Według zapewnień byłej władzy Centralny Port Komunikacyjny miał być oddany do użytku za cztery lata, w 2028 r. - To są bajki - zdecydowanie powiedział w czwartek na antenie Radia ZET Maciej Lasek, pełnomocnik rządu ds. CPK.
Maciej Lasek powiedział, że przede wszystkim nie jest sceptyczny co do samej inwestycji, ale jest sceptyczny do fatalnego prowadzenia tej inwestycji. Dodał, że rozpoczął się już proces audytu.
Co dalej z CPK? "Nierealny harmonogram"
Zapytany, czy już można wskazać jakiekolwiek wnioski, odpowiedział, że tak.
- Nierealny harmonogram. Poniżej 1 proc. jest prawdopodobieństwo, że spółka utrzymałaby się w ustalonym harmonogramie i mówią to ludzie, którzy w spółce pracują od lat. Założono, że to lotnisko będzie budowane przy skróceniu wszystkich możliwych decyzji. Sześć dni w tygodniu, na dwie zmiany, zero ryzyk, zero protestów - powiedział w Radiu ZET Maciej Lasek.
- Zewnętrzna firma, która przygotowywała na początku harmonogram, w 2019 roku zaproponowała, że lotnisko powstanie w 2030. Co zrobiła spółka? Zamówiła kolejną ekspertyzę, "dajcie nam taką ekspertyzę, żebyśmy mogli zakomunikować, że będzie 2027-2028" - mówił Maciej Lasek.

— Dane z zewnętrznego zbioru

Lemma elem_of_pos l index line j :
  j ∈ pos index line l <-> index <= j < index + length l /\ line_at l (j - index) = line.
Proof.
  revert index. induction l as [|x l IH]; intros index; simpl.
  - split; [by intros ?%not_elem_of_nil|lia].
  - assert (Hs : j ∈ pos (S index) line l <-> S index <= j < index + S (length l) /\ line_at (x :: l) (j - index) = line).
    { rewrite IH. replace (S index + length l) with (index + S (length l)) by lia.
      split; intros [Hj Hl]; (split; [lia|]); replace (j - index) with (S (j - S index)) in * by lia; done. }
    destruct (x =?s line) eqn:Hx; rewrite ?elem_of_cons, Hs.
    + apply eqb_s_true in Hx. split.
      * intros [->|[? ?]]; [|split; [lia|done]]. rewrite Nat.sub_diag. split; [lia|done].
      * intros [Hj Hl]. destruct (decide (j = index)); [by left|right; split; [lia|done]].
    + apply eqb_s_false in Hx. split; [intros [? ?]; split; [lia|done]|].
      intros [Hj Hl]. split; [|done]. destruct (decide (j = index)) as [->|]; [|lia].
      rewrite Nat.sub_diag in Hl. done.
Qed.

Lemma pos_sorted l index line : StronglySorted lt (pos index line l).
Proof.
  revert index. induction l as [|x l IH]; intros index; simpl; [constructor|].
  destruct (x =?s line); [|apply IH]. constructor; [apply IH|].
  apply Forall_forall. intros j Hj%elem_of_pos. lia.
Qed.

Definition cands (m : Matcher) (line : string) : list nat := default [] (b2j m !! line).

(** A popular line has no candidates, any other all its positions. *)
Lemma cands_new a b line : cands (new a b) line = [] \/ cands (new a b) line = pos 0 line b.
Proof.
  unfold cands. pose proof (index_lines_lookup b 0 ∅ line) as Hl. rewrite lookup_empty in Hl. simpl in Hl.
  cbv beta iota zeta delta [new b2j]. destruct (200 <=? length b); [|by right].
  match goal with |- context [base.filter ?P _ !! _] => set (Q := P) end.
  destruct (base.filter Q (index_lines 0 b ∅) !! line) as [js|] eqn:Hf; [right|by left].
  apply map_lookup_filter_Some in Hf as [Hf _]. by rewrite Hf in Hl.
Qed.

(** ** The longest match is a match *)

Section match_ok.
Context (m : Matcher).
Context (Hcands : forall line j, j ∈ cands m line -> line_at (m_b m) j = line).

Definition common (i j k : nat) : Prop := forall t, t < k -> line_at (m_a m) (i + t) = line_at (m_b m) (j + t).

Definition in_range (alo ahi blo bhi : nat) (bl : Block) : Prop :=
  let '(i, j, k) := bl in alo <= i /\ i + k <= ahi /\ blo <= j /\ j + k <= bhi /\ common i j k.

(** The lengths of the matches that end at line [e] of [a] and after line [j] of [b]. *)
Definition row_ok (alo blo bhi e : nat) (r : gmap nat nat) : Prop :=
  forall j k, r !! j = Some k -> blo <= j < bhi /\ k <= e - alo /\ k <= j + 1 - blo /\ common (e - k) (j + 1 - k) k.

Lemma scan_ok alo ahi blo bhi i j2len js best next :
  alo <= i < ahi -> row_ok alo blo bhi i j2len -> (forall j, j ∈ js -> line_at (m_b m) j = line_at (m_a m) i) ->
  row_ok alo blo bhi (i + 1) next -> in_range alo ahi blo bhi best ->
  let r := scan blo bhi i j2len js best next in
  in_range alo ahi blo bhi r.1 /\ row_ok alo blo bhi (i + 1) r.2.
Proof.
  intros Hi Hrow. revert best next. induction js as [|j js IH]; intros best next Hjs Hnext Hbest; simpl; [done|].
  assert (Hj : line_at (m_b m) j = line_at (m_a m) i) by (apply Hjs; by left).
  assert (Hjs' : forall j, j ∈ js -> line_at (m_b m) j = line_at (m_a m) i) by (intros; apply Hjs; by right).
  destruct (j <? blo) eqn:Hlo; [by apply IH|]. destruct (bhi <=? j) eqn:Hhi; [done|].
  assert (Hhere : forall x y, x = i -> y = j -> line_at (m_a m) x = line_at (m_b m) y) by (by intros ? ? -> ->).
  set (prev := match j with O => 0 | S p => default 0 (j2len !! p) end).
  assert (Hk : prev + 1 <= i + 1 - alo /\ prev + 1 <= j + 1 - blo /\ common (i + 1 - (prev + 1)) (j + 1 - (prev + 1)) (prev + 1)).
  { subst prev. destruct j as [|p].
    - repeat split; [lia|lia|]. intros t Ht. apply Hhere; lia.
    - destruct (j2len !! p) as [k|] eqn:Hp; simpl.
      + apply Hrow in Hp as (Hr & Hk1 & Hk2 & Hc). repeat split; [lia|lia|].
        intros t Ht. destruct (decide (t = k)) as [->|]; [apply Hhere; lia|].
        specialize (Hc t ltac:(lia)). replace (i + 1 - (k + 1) + t) with (i - k + t) by lia.
        rewrite Hc. f_equal. lia.
      + repeat split; [lia|lia|]. intros t Ht. apply Hhere; lia. }
  destruct Hk as (Hk1 & Hk2 & Hc). destruct best as [[besti bestj] bestsize]. apply IH; [done| |].
  - intros j' k' [[<- <-]|[Hne Hl]]%lookup_insert_Some; [|by apply Hnext]. repeat split; [lia..|exact Hc].
  - destruct (bestsize <? prev + 1); [|done]. simpl. repeat split; [lia..|exact Hc].
Qed.

Lemma rows_ok alo ahi blo bhi n i st :
  alo <= i -> i + n <= ahi -> in_range alo ahi blo bhi st.1 -> row_ok alo blo bhi i st.2 ->
  in_range alo ahi blo bhi (fold_left (row m blo bhi) (seq i n) st).1.
Proof.
  revert i st. induction n as [|n IH]; intros i st Hlo Hhi Hb Hr; [done|]. simpl. destruct st as [best j2len].
  simpl in *. destruct (scan_ok alo ahi blo bhi i j2len (cands m (line_at (m_a m) i)) best ∅) as [H1 H2].
  - lia.
  - done.
  - intros j Hj. by apply Hcands.
  - intros j k. by rewrite lookup_empty.
  - done.
  - apply IH; [lia|lia|done|]. by rewrite <-Nat.add_1_r.
Qed.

Przypomnijmy, że ponad tydzień temu na konferencji prasowej Donald Tusk zasugerował, że wybudowanie CPK może kosztować od 160 mld zł do nawet 600 mld zł.
- Debata o przerwaniu budowy Centralnego Port Komunikacyjny jest bez sensu. PiS tej budowy przecież nawet nie zaczął - ocenił w środę premier Donald Tusk. "Równie dobrze można dyskutować o jakości elektrycznych aut Izera" - dodał
Przyszłość Centralnego Portu Komunikacyjnego ma być jednym z tematów Rady Gabinetowej, którą prezydent Andrzej Duda zwołał na 13 lutego.
Rewolucja kadrowa w CPK stała się faktem
Rada nadzorcza Centralnego Portu Komunikacyjnego powołała do zarządu spółki Dariusza Kusia - poinformowała w poniedziałek spółka. Jednocześnie pełnomocnik rządu ds. CPK Maciej Lasek powołał do rady nadzorczej Zbigniewa Szafrańskiego.
19 stycznia rada nadzorcza CPK odwołała Mikołaja Wilda z funkcji prezesa spółki i Radosława Kantaka, członka zarządu ds. inwestycji kolejowych. Jednocześnie przewodniczący rady nadzorczej Filip Czernicki został oddelegowany na okres trzech miesięcy do pełnienia funkcji prezesa. W zarządzie pozostał Andrzej Alot, który odpowiada za sprawy finansowe.
Centralny Port Komunikacyjny to planowany węzeł przesiadkowy między Warszawą i Łodzią, który ma zintegrować transport lotniczy, kolejowy i drogowy. W ramach tego projektu w odległości 37 km na zachód od Warszawy, na obszarze ok. 3 tys. hektarów ma być wybudowany port lotniczy. W skład CPK mają wejść też inwestycje kolejowe: węzeł przy porcie lotniczym i połączenia na terenie kraju, które mają umożliwić przejazd między Warszawą a największymi polskimi miastami w czasie nie dłuższym niż 2,5 godz. CPK jest w 100 proc. własnością Skarbu Państwa.